Auto Compression with NNI Experiment¶

If you want to compress your model, but don’t know what compression algorithm to choose, or don’t know what sparsity is suitable for your model, or just want to try more possibilities, auto compression may help you. Users can choose different compression algorithms and define the algorithms’ search space, then auto compression will launch an NNI experiment and try different compression algorithms with varying sparsity automatically. Of course, in addition to the sparsity rate, users can also introduce other related parameters into the search space. If you don’t know what is search space or how to write search space, this is for your reference. Auto compression using experience is similar to the NNI experiment in python. The main differences are as follows:

Use a generator to help generate search space object.
Need to provide the model to be compressed, and the model should have already been pre-trained.
No need to set trial_command, additional need to set auto_compress_module as AutoCompressionExperiment input.

Note

Auto compression only supports TPE Tuner, Random Search Tuner, Anneal Tuner, Evolution Tuner right now.

Generate search space¶

Due to the extensive use of nested search space, we recommend a using generator to configure search space. The following is an example. Using add_config() add subconfig, then dumps() search space dict.

from nni.algorithms.compression.pytorch.auto_compress import AutoCompressionSearchSpaceGenerator

generator = AutoCompressionSearchSpaceGenerator()
generator.add_config('level', [
    {
        "sparsity": {
            "_type": "uniform",
            "_value": [0.01, 0.99]
        },
        'op_types': ['default']
    }
])
generator.add_config('qat', [
{
    'quant_types': ['weight', 'output'],
    'quant_bits': {
        'weight': 8,
        'output': 8
    },
    'op_types': ['Conv2d', 'Linear']
}])

search_space = generator.dumps()

Now we support the following pruners and quantizers:

PRUNER_DICT = {
    'level': LevelPruner,
    'slim': SlimPruner,
    'l1': L1FilterPruner,
    'l2': L2FilterPruner,
    'fpgm': FPGMPruner,
    'taylorfo': TaylorFOWeightFilterPruner,
    'apoz': ActivationAPoZRankFilterPruner,
    'mean_activation': ActivationMeanRankFilterPruner
}

QUANTIZER_DICT = {
    'naive': NaiveQuantizer,
    'qat': QAT_Quantizer,
    'dorefa': DoReFaQuantizer,
    'bnn': BNNQuantizer
}

Provide user model for compression¶

Users need to inherit AbstractAutoCompressionModule and override the abstract class function.

from nni.algorithms.compression.pytorch.auto_compress import AbstractAutoCompressionModule

class AutoCompressionModule(AbstractAutoCompressionModule):
    @classmethod
    def model(cls) -> nn.Module:
        ...
        return _model

    @classmethod
    def evaluator(cls) -> Callable[[nn.Module], float]:
        ...
        return _evaluator

Users need to implement at least model() and evaluator().
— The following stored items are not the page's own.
(** * release-it: the release orchestration engine

    A shallow embedding of [lib/tasks.js], [lib/npm.js] and the GitHub
    release client (the class [GitHub]), with the properties of the
    retry, one-time-passcode, dry-run, gating and ordering behaviour
    proved over it.

    JavaScript values are an inductive type with the language's
    truthiness and string conversion; option objects are finite maps from
    property names to values; promises are computations in a monad that
    threads the client state, records every call to a collaborator in a
    trace, and ends in a value, a thrown error, or (for the unbounded
    one-time-passcode recursion) exhaustion of its fuel. *)

From Stdlib Require Import ZArith Ascii String List Bool Lia.
From stdpp Require Import base option list gmap strings pretty.

Open Scope string_scope.
Open Scope list_scope.

(** ** JavaScript values *)

Inductive value :=
| VUndef
| VNull
| VBool (b : bool)
| VNum (n : Z)
| VStr (s : string).

(** [!!v] in JavaScript: undefined, null, false, 0 and the empty string
    are falsy. *)
Definition truthy (v : value) : bool :=
  match v with
  | VUndef | VNull => false
  | VBool b => b
  | VNum n => negb (n =? 0)%Z
  | VStr s => negb (String.eqb s EmptyString)
  end.

(** String conversion, as in a template literal. *)
Definition to_string (v : value) : string :=
  match v with
  | VUndef => "undefined"
  | VNull => "null"
  | VBool true => "true"
  | VBool false => "false"
  | VNum n => pretty n
  | VStr s => s
  end.

Arguments to_string : simpl never.

(** A destructuring default [x = d]: it applies to undefined only. *)
Definition or_default (v d : value) : value :=
  match v with VUndef => d | _ => v end.

(** [a && b] on values. *)
Definition js_and (a b : value) : value := if truthy a then b else a.

(** [a || b] on values. *)
Definition js_or (a b : value) : value := if truthy a then a else b.

(** [!a] *)
Definition js_not (a : value) : value := VBool (negb (truthy a)).

(** [v != null]: neither null nor undefined. *)
Definition not_nullish (v : value) : bool :=
  match v with VUndef | VNull => false | _ => true end.

(** Option objects: property name to value; a missing property reads as
    undefined. *)
Abbreviation obj := (gmap string value).

Definition prop (o : obj) (k : string) : value := default VUndef (o !! k).
Arguments prop : simpl never.

(** [Object.assign({}, a, b)]: properties of [b] win. *)
Definition assign (a b : obj) : obj := b ∪ a.

(** [Object.assign({}, ...args)] *)
Definition assign_all (args : list obj) : obj := foldl assign ∅ args.

(** ** Substring search, for [RegExp.prototype.test] with a literal
    pattern *)

Fixpoint is_prefix (p s : string) : bool :=
  match p, s with
  | EmptyString, _ => true
  | String a p', String b s' => Ascii.eqb a b && is_prefix p' s'
  | String _ _, EmptyString => false
  end.

Fixpoint contains (p s : string) : bool :=
  is_prefix p s ||
  match s with
  | EmptyString => false
  | String _ s' => contains p s'
  end.

(** ** The semver library: [semver.prerelease]

    The strict grammar of the library: an optional [v], three numeric
    identifiers without leading zero separated by dots, then optionally a
    hyphen and dot-separated pre-release identifiers, then optionally a
    plus sign and dot-separated build identifiers. [prerelease] gives the list of pre-release
    components (numeric ones as numbers), or null when the version does
    not parse or has none. *)
Module semver.

Definition is_digit (c : ascii) : bool :=
  let n := nat_of_ascii c in (48 <=? n)%nat && (n <=? 57)%nat.

Definition is_alpha_hyphen (c : ascii) : bool :=
  let n := nat_of_ascii c in
  ((65 <=? n)%nat && (n <=? 90)%nat) ||
  ((97 <=? n)%nat && (n <=? 122)%nat) || (n =? 45)%nat.

Definition is_ident_char (c : ascii) : bool := is_digit c || is_alpha_hyphen c.

(** NUMERICIDENTIFIER: a zero, or digits not starting with zero. *)
Definition numeric_identifier (s : list ascii) : bool :=
  match s with
  | [] => false
  | [c] => is_digit c
  | c :: r => is_digit c && negb (Ascii.eqb c "0") && forallb is_digit r
  end.

(** NONNUMERICIDENTIFIER: letters, digits and hyphens, at least one of
    them not a digit. *)
Definition non_numeric_identifier (s : list ascii) : bool :=
  forallb is_ident_char s && existsb is_alpha_hyphen s.

Definition prerelease_identifier (s : list ascii) : bool :=
  numeric_identifier s || non_numeric_identifier s.

(** BUILDIDENTIFIER: one or more letters, digits or hyphens. *)
Definition build_identifier (s : list ascii) : bool :=
  match s with [] => false | _ => forallb is_ident_char s end.

(** [s.split(sep)] *)
Fixpoint split_on (sep : ascii) (s : list ascii) : list (list ascii) :=
  match s with
  | [] => [[]]
  | c :: r =>
    if Ascii.eqb c sep then [] :: split_on sep r
    else match split_on sep r with
         | [] => [[c]]
         | w :: ws => (c :: w) :: ws
         end
  end.

(** The part before the first [sep], and the part after it when there
    is one. *)
Fixpoint break_at (sep : ascii) (s : list ascii) : list ascii * option (list ascii) :=
  match s with
  | [] => ([], None)
  | c :: r =>
    if Ascii.eqb c sep then ([], Some r)
    else let '(a, b) := break_at sep r in (c :: a, b)
  end.

Definition digits_to_Z (s : list ascii) : Z :=
  fold_left (fun acc c => (10 * acc + Z.of_nat (nat_of_ascii c - 48))%Z) s 0%Z.

Definition MAX_SAFE_INTEGER : Z := 9007199254740991.
Definition MAX_LENGTH : nat := 256.

Definition component (s : list ascii) : value :=
  if forallb is_digit s && negb (Nat.eqb (length s) 0) &&
     (digits_to_Z s <? MAX_SAFE_INTEGER)%Z
  then VNum (digits_to_Z s)
  else VStr (string_of_list_ascii s).

(** [parse(version)], keeping the pre-release components only. *)
Definition parse (version : string) : option (list value) :=
  let s := list_ascii_of_string version in
  if (MAX_LENGTH <? length s)%nat then None else
  let s := match s with
           | c :: r => if Ascii.eqb c "v" then r else s
           | [] => s
           end in
  let '(core, build) := break_at "+" s in
  let '(main, pre) := break_at "-" core in
  let main_ok :=
    match split_on "." main with
    | [a; b; c] =>
      forallb numeric_identifier [a; b; c] &&
      forallb (fun x => (digits_to_Z x <=? MAX_SAFE_INTEGER)%Z) [a; b; c]
    | _ => false
    end in
  let build_ok :=
    match build with
    | None => true
    | Some b => forallb build_identifier (split_on "." b)
    end in
  let pre_ids := match pre with None => [] | Some p => split_on "." p end in
  if main_ok && build_ok && forallb prerelease_identifier pre_ids
  then Some (map component pre_ids)
  else None.

(** [semver.prerelease(version)]: null for a non-string, an invalid
    version, or a version without pre-release components. *)
Definition prerelease (version : value) : option (list value) :=
  match version with
  | VStr s =>
    match parse s with
    | Some (c :: cs) => Some (c :: cs)
    | _ => None
    end
  | _ => None
  end.

End semver.

(** ** Collaborators that are pure functions

    [semver.prerelease], [format] of [lib/util.js] (a template and the
    version to substitute), [parse-repo], [path.basename],
    [mime.contentType], [semver.valid], the recommendation test of the
    version resolver, and [_.get(process.env, path, null)] of lodash,
    which reads the environment (given by its variables) along a
    property path. The development is parametric in them. *)

Record repo_info := {
  repo_host : value;
  repo_owner : value;
  repo_project : value;
  repo_repository : value
}.

Class Externals := {
  prerelease : value -> option (list value);
  format : value -> value -> string;
  repoPathParse : value -> repo_info;
  basename : string -> string;
  contentType : string -> value;
  isRecommendation : value -> bool;
  valid : value -> value;
  env_get : gmap string string -> value -> value
}.

(** [_.get(array, 0, dflt)] on the result of [semver.prerelease]: the
    default when the array is null or its first element is undefined. *)
Definition get0 (a : option (list value)) (dflt : value) : value :=
  match a with
  | Some (VUndef :: _) => dflt
  | Some (c :: _) => c
  | _ => dflt
  end.

Definition DEFAULT_TAG : string := "latest".
Definition NPM_BASE_URL : string := "https://www.npmjs.com/package/".

(** The argument object of [getTag]. *)
Record tag_args := {
  ta_tag : value;
  ta_version : value;
  ta_isPreRelease : value
}.

Section GetTag.
Context `{Ext : Externals}.

(** [npm.getTag({ tag = DEFAULT_TAG, version, isPreRelease } = {})] *)
Definition getTag (a : tag_args) : value :=
  let tag := or_default (ta_tag a) (VStr DEFAULT_TAG) in
  if negb (truthy (ta_isPreRelease a)) || negb (truthy (ta_version a)) then tag
  else
    let preReleaseComponents := prerelease (ta_version a) in
    get0 preReleaseComponents tag.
If you use iterative pruner, you need to additional implement optimizer_factory(), criterion() and sparsifying_trainer(). If you want to finetune the model after compression, you need to implement optimizer_factory(), criterion(), post_compress_finetuning_trainer() and post_compress_finetuning_epochs(). The optimizer_factory() should return a factory function, the input is an iterable variable, i.e. your model.parameters(), and the output is an optimizer instance. The two kinds of trainer() should return a trainer with input model, optimizer, criterion, current_epoch. The full abstract interface refers to interface.py. An example of AutoCompressionModule implementation refers to auto_compress_module.py.

Launch NNI experiment¶

Similar to launch from python, the difference is no need to set trial_command and put the user-provided AutoCompressionModule as AutoCompressionExperiment input.

from pathlib import Path
from nni.algorithms.compression.pytorch.auto_compress import AutoCompressionExperiment

from auto_compress_module import AutoCompressionModule

experiment = AutoCompressionExperiment(AutoCompressionModule, 'local')
experiment.config.experiment_name = 'auto compression torch example'
experiment.config.trial_concurrency = 1
experiment.config.max_trial_number = 10
experiment.config.search_space = search_space
experiment.config.trial_code_directory = Path(__file__).parent
experiment.config.tuner.name = 'TPE'
experiment.config.tuner.class_args['optimize_mode'] = 'maximize'
experiment.config.training_service.use_active_gpu = True

experiment.run(8088)